Di Marco Testa ha tenuto un comizio per ringraziare i cittadini, in piazza anche altri amministratori

TAGLIACOZZO. Istituzioni e cittadini uniti per dire no alla criminalità. Il presidio di ieri mattina davanti al Comune non è stato solo un modo per manifestare solidarietà al sindaco Maurizio Di Marco Testa dopo l’incendio alle tre auto di famiglia, ma anche un’occasione per ribadire il primato dello Stato di fronte alla criminalità. Durante gli interventi sul palco c’è stata anche la serrata dei negozi. «Qui ci sono persone che credono nella legalità, famiglie che chiedono solo serenità», ha affermato il sindaco, «quando mi accorgo che mia moglie di notte si alza più volte, perché scossa da brividi di paura, so di non vivere più in uno Stato democratico.
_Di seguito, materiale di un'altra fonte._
(** standard.py lines 4-16. *)
Definition standard_names : list string := [
  "CURRENT_DATE"; "CURRENT_TIME"; "CURRENT_TIMESTAMP";
  "LOCAL_TIME"; "LOCAL_TIMESTAMP"; "TIMESTAMP_UNIX";
  "IIAPI_BOOL_TYPE"; "IIAPI_BYTE_TYPE"; "IIAPI_DATE_TYPE"; "IIAPI_DEC_TYPE";
  "IIAPI_INTDS_TYPE"; "IIAPI_INTYM_TYPE"; "IIAPI_IPV4_TYPE"; "IIAPI_IPV6_TYPE";
  "IIAPI_LBLOC_TYPE"; "IIAPI_LCLOC_TYPE"; "IIAPI_LNLOC_TYPE"; "IIAPI_LOGKEY_TYPE";
  "IIAPI_NCHA_TYPE"; "IIAPI_NVCH_TYPE"; "IIAPI_TABKEY_TYPE"; "IIAPI_TIME_TYPE";
  "IIAPI_TMTZ_TYPE"; "IIAPI_TMWO_TYPE"; "IIAPI_TS_TYPE"; "IIAPI_TSTZ_TYPE";
  "IIAPI_TSWO_TYPE"; "IIAPI_UUID_TYPE"; "IIAPI_VBYTE_TYPE";
  "ANSIdate"; "Bigint"; "Boolean"; "Byte"; "Decimal"; "Numeric"; "Integer8";
  "Interval_DS"; "Interval_YM";
  "IPv4"; "IPv6"; "Nchar"; "Nvarchar"; "Object_Key"; "Table_Key";
  "Time"; "Time_WOTZ"; "Time_WLTZ"; "Time_WTZ";
  "Timestamp"; "Timestamp_WOTZ"; "Timestamp_WLTZ"; "Timestamp_WTZ";
  "UUID"; "Varbyte"].

(** The body of classic.py, given the namespace of [.common]. *)
Definition classic_ns (common : namespace) : result namespace :=
  T ← types_ns; import_from "iitypes.types" T classic_names (import_star common ∅).

(** The body of standard.py. *)
Definition standard_ns (common : namespace) : result namespace :=
  C ← classic_ns common; T ← types_ns;
  import_from "iitypes.types" T standard_names (import_star C ∅).

End Names.

#[export] Existing Instance Names.binding_eq_dec.

(** ** Lemmas *)

Lemma types_ns_eq : Names.types_ns = Ok Names.types_dict.
Proof.
  assert (if Names.types_ns is Ok _ then True else False) as H by (vm_compute; exact I).
  unfold Names.types_dict. by destruct Names.types_ns.
Qed.
(** The dictionary of the salaried scenario: annual income 1200000, no
    request. *)
Definition scenario_result : result :=
  {| Income_Type := "Salaried";
     Annual_Income := 1200000;
     Monthly_Income := 100000;
     Tax_Without_Pension := 6000;
     Max_Pension_Investment := 240000;
     Your_Pension_Investment := 240000;
     Tax_Saving := 1200;
     New_Tax_Payable := 4800;
     Monthly_Saving := 100 |}.

(** * Proofs *)

(** ** Worked examples *)

Example business_2400000 : calculate_business_tax 2400000 == 270000.
Proof. vm_compute. reflexivity. Qed.

Example salaried_1200000 : get_salaried_tax 1200000 = Py.Return 6000%Z.
Proof. vm_compute. reflexivity. Qed.

Example example_salaried_no_request :
  pension_tax_calculator "salaried" 1200000 None =
  Py.Return (Some {| Income_Type := "Salaried";
                     Annual_Income := 1200000;
                     Monthly_Income := 100000;
                     Tax_Without_Pension := 6000;
                     Max_Pension_Investment := 240000;
                     Your_Pension_Investment := 240000;
                     Tax_Saving := 1200;
                     New_Tax_Payable := 4800;
                     Monthly_Saving := 100 |}).
Proof. vm_compute. reflexivity. Qed.

(** ** Facts about the operators *)

Lemma le_true (x y : Q) : Py.le x y = true <-> x <= y.
Proof. unfold Py.le. apply Qle_bool_iff. Qed.

Lemma le_false (x y : Q) : Py.le x y = false <-> y < x.
Proof.
  unfold Py.le. split; intro H.
  - apply Qnot_le_lt. intro C. apply Qle_bool_iff in C. congruence.
  - destruct (Qle_bool x y) eqn:E; [| reflexivity].
    apply Qle_bool_iff in E. lra.
Qed.

Lemma lt_true (x y : Q) : Py.lt x y = true <-> x < y.
Proof.
  unfold Py.lt. rewrite negb_true_iff. apply (le_false y x).
Qed.

Lemma lt_false (x y : Q) : Py.lt x y = false <-> y <= x.
Proof.
  unfold Py.lt. rewrite negb_false_iff. apply (le_true y x).
Qed.

Lemma eq_true (x y : Q) : Py.eq x y = true <-> x == y.
Proof. unfold Py.eq. apply Qeq_bool_iff. Qed.

Lemma eq_false (x y : Q) : Py.eq x y = false <-> ~ x == y.
Proof.
  unfold Py.eq. split; intro H.
  - intro C. apply Qeq_bool_iff in C. congruence.
  - destruct (Qeq_bool x y) eqn:E; [| reflexivity].
    apply Qeq_bool_iff in E. contradiction.
Qed.

(** Case analysis on one comparison of the goal, the outcome recorded
    as an inequality. *)
Ltac py_case :=
  match goal with
  | |- context [Py.le ?x ?y] =>
      let E := fresh "E" in
      destruct (Py.le x y) eqn:E;
      [apply le_true in E | apply le_false in E]
  | |- context [Py.lt ?x ?y] =>
      let E := fresh "E" in
      destruct (Py.lt x y) eqn:E;
      [apply lt_true in E | apply lt_false in E]
  | |- context [Py.eq ?x ?y] =>
      let E := fresh "E" in
      destruct (Py.eq x y) eqn:E;
      [apply eq_true in E | apply eq_false in E]
  end.


Lemma min_le_l (a b : Q) : Py.min a b <= a.
Proof. unfold Py.min. py_case; lra. Qed.


Lemma truediv_nonzero (x y : Q) :
  ~ y == 0 -> Py.truediv x y = Py.Return (x / y).
Proof.
  intro H. unfold Py.truediv. apply eq_false in H. now rewrite H.
Qed.

(** [round] stays within a half of its argument, is monotone, and fixes
    the whole numbers. *)
Lemma round_near (x : Q) :
  x - (1 # 2) <= inject_Z (Py.round x) <= x + (1 # 2).
Proof.
  pose proof (Qfloor_le x) as Hlo.
  pose proof (Qlt_floor x) as Hhi.
  rewrite inject_Z_plus in Hhi. change (inject_Z 1) with 1 in Hhi.
  unfold Py.round.
  repeat py_case; try destruct (Z.even (Qfloor x));
    rewrite ?inject_Z_plus; change (inject_Z 1) with 1; lra.
Qed.

Lemma round_whole (z : Z) : Py.round (inject_Z z) = z.
Proof.
  unfold Py.round. rewrite Qfloor_Z.
  py_case; [reflexivity | lra].
Qed.

Lemma round_mono (x y : Q) : x <= y -> (Py.round x <= Py.round y)%Z.
Proof.
  intro Hxy.
  pose proof (Qfloor_resp_le x y Hxy) as Hf.
  destruct (Z.eq_dec (Qfloor x) (Qfloor y)) as [Heq | Hne].
  - unfold Py.round. rewrite Heq.
    repeat py_case; destruct (Z.even (Qfloor y));
      first [lia | exfalso; lra].
  - assert (Hx : (Py.round x <= Qfloor x + 1)%Z).
    { unfold Py.round.
      repeat py_case; destruct (Z.even (Qfloor x)); lia. }
    assert (Hy : (Qfloor y <= Py.round y)%Z).
    { unfold Py.round.
      repeat py_case; destruct (Z.even (Qfloor y)); lia. }
    lia.
Qed.

(** A whole number between two rationals a half apart from it. *)
Lemma whole_le (a b : Z) : inject_Z a < inject_Z b + 1 -> (a <= b)%Z.
Proof.
  intro H.
  assert (A : inject_Z a < inject_Z (b + 1)).
  { rewrite inject_Z_plus. exact H. }
  rewrite <- Zlt_Qlt in A. lia.
Qed.

(** ** Facts about the containers *)

(** [sorted] returns its argument rearranged in ascending order. *)
Lemma insert_perm (x : Z) (l : list Z) : Permutation (Py.insert x l) (x :: l).
Proof.
  induction l as [| y l IH]; simpl.
  - apply Permutation_refl.
  - destruct (x <=? y)%Z.
    + apply Permutation_refl.
    + eapply perm_trans; [apply perm_skip, IH | apply perm_swap].
Qed.

Lemma sorted_perm (l : list Z) : Permutation (Py.sorted l) l.
Proof.
  induction l as [| x l IH]; simpl.
  - apply perm_nil.
  - eapply perm_trans; [apply insert_perm | apply perm_skip, IH].
Qed.

Lemma insert_ascending (x : Z) (l : list Z) :
  StronglySorted Z.le l -> StronglySorted Z.le (Py.insert x l).
Proof.
  induction 1 as [| y l Hl IH Hy]; simpl.
  - repeat constructor.
  - destruct (x <=? y)%Z eqn:E.
    + apply Z.leb_le in E. constructor.
      * now constructor.
      * constructor; [exact E |].
        eapply Forall_impl; [| exact Hy]. intros; lia.
    + apply Z.leb_gt in E. constructor; [exact IH |].
      eapply Permutation_Forall;
        [apply Permutation_sym, insert_perm |].
      constructor; [lia | exact Hy].
Qed.

Lemma sorted_ascending (l : list Z) : StronglySorted Z.le (Py.sorted l).
Proof.
  induction l as [| x l IH]; simpl.
  - constructor.
  - now apply insert_ascending.
Qed.

(** A key that is present once is found with its value. *)
Lemma getitem_In (d : Py.dict) (k v : Z) :
  NoDup (Py.keys d) -> In (k, v) d -> Py.getitem d k = Py.Return v.
Proof.
  induction d as [| [k' v'] d IH]; simpl; intros Hnd Hin.
  - contradiction.
  - inversion Hnd as [| ? ? Hnotin Hnd']; subst.
    destruct Hin as [Heq | Hin].
    + inversion Heq; subst. now rewrite Z.eqb_refl.
    + destruct (k' =? k)%Z eqn:E.
      * apply Z.eqb_eq in E. subst k'. exfalso. apply Hnotin.
        change k with (fst (k, v)). now apply in_map.
      * now apply IH.
Qed.

(** In a strictly ascending list, what follows an element exceeds it. *)
Lemma ascending_tail (l1 l2 : list Z) (b : Z) :
  StronglySorted Z.lt (l1 ++ b :: l2) -> Forall (Z.lt b) l2.
Proof.
  induction l1 as [| a l1 IH]; simpl; intro H;
    inversion H; subst; auto.
Qed.

(** ** Facts about the salaried scan *)

Lemma salaried_scan_Some (x : Q) (l : list Z) (b : Z) :
  salaried_scan x l = Some b ->
  exists l1 l2,
    l = l1 ++ b :: l2 /\
    Forall (fun c => inject_Z c < x) l1 /\
    x <= inject_Z b.
Proof.
  induction l as [| c l IH]; simpl; [discriminate |].
  py_case; intro H.
  - inversion H; subst. exists [], l. auto.
  - destruct (IH H) as (l1 & l2 & -> & Hall & Hle).
    exists (c :: l1), l2. auto.
Qed.

Lemma salaried_scan_None (x : Q) (l : list Z) :
  salaried_scan x l = None -> Forall (fun c => inject_Z c < x) l.
Proof.
  induction l as [| c l IH]; simpl; [constructor |].
  py_case; intro H; [discriminate | auto].
Qed.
Non so ancora dare una risposta a quanto accaduto e prego il Signore affinché io venga informato dell’accidentalità del rogo. Sul mio operato amministrativo sono state gettate ombre scure», ha aggiunto riferendosi all’inchiesta che lo vede indagato insieme a altri amministratori e a professionisti della zona, «e se fosse vero che mi sono approfittato di un solo centesimo del denaro pubblico chiederò scusa in un comizio. Ma so per certo che non avverrà. Posso aver fatto scelte amministrative sbagliate ma sempre nell’onestà». L’assessore Gabriele Venturini, parla di «presunto atto intimidatorio che va condannato anche in modo preventivo all’esito delle indagini. Abbiamo voluto questa manifestazione», ha detto, «perché deve essere chiaro che Tagliacozzo non si piegherà mai alla violenza e non liquiderà mai tali episodi con indifferenza e superficialità». «I cittadini riuniti con le spalle al Municipio», ha aggiunto il consigliere Vincenzo Montelisciani, «sembrano dire che chiunque voglia attuare violenza contro le istituzioni deve passare sui nostri corpi. Siamo qui per blindare le nostre istituzioni». Tra gli altri, presenti alcuni sindaci marsicani, i consiglieri regionali Lorenzo Berardinetti e Gianluca Ranieri.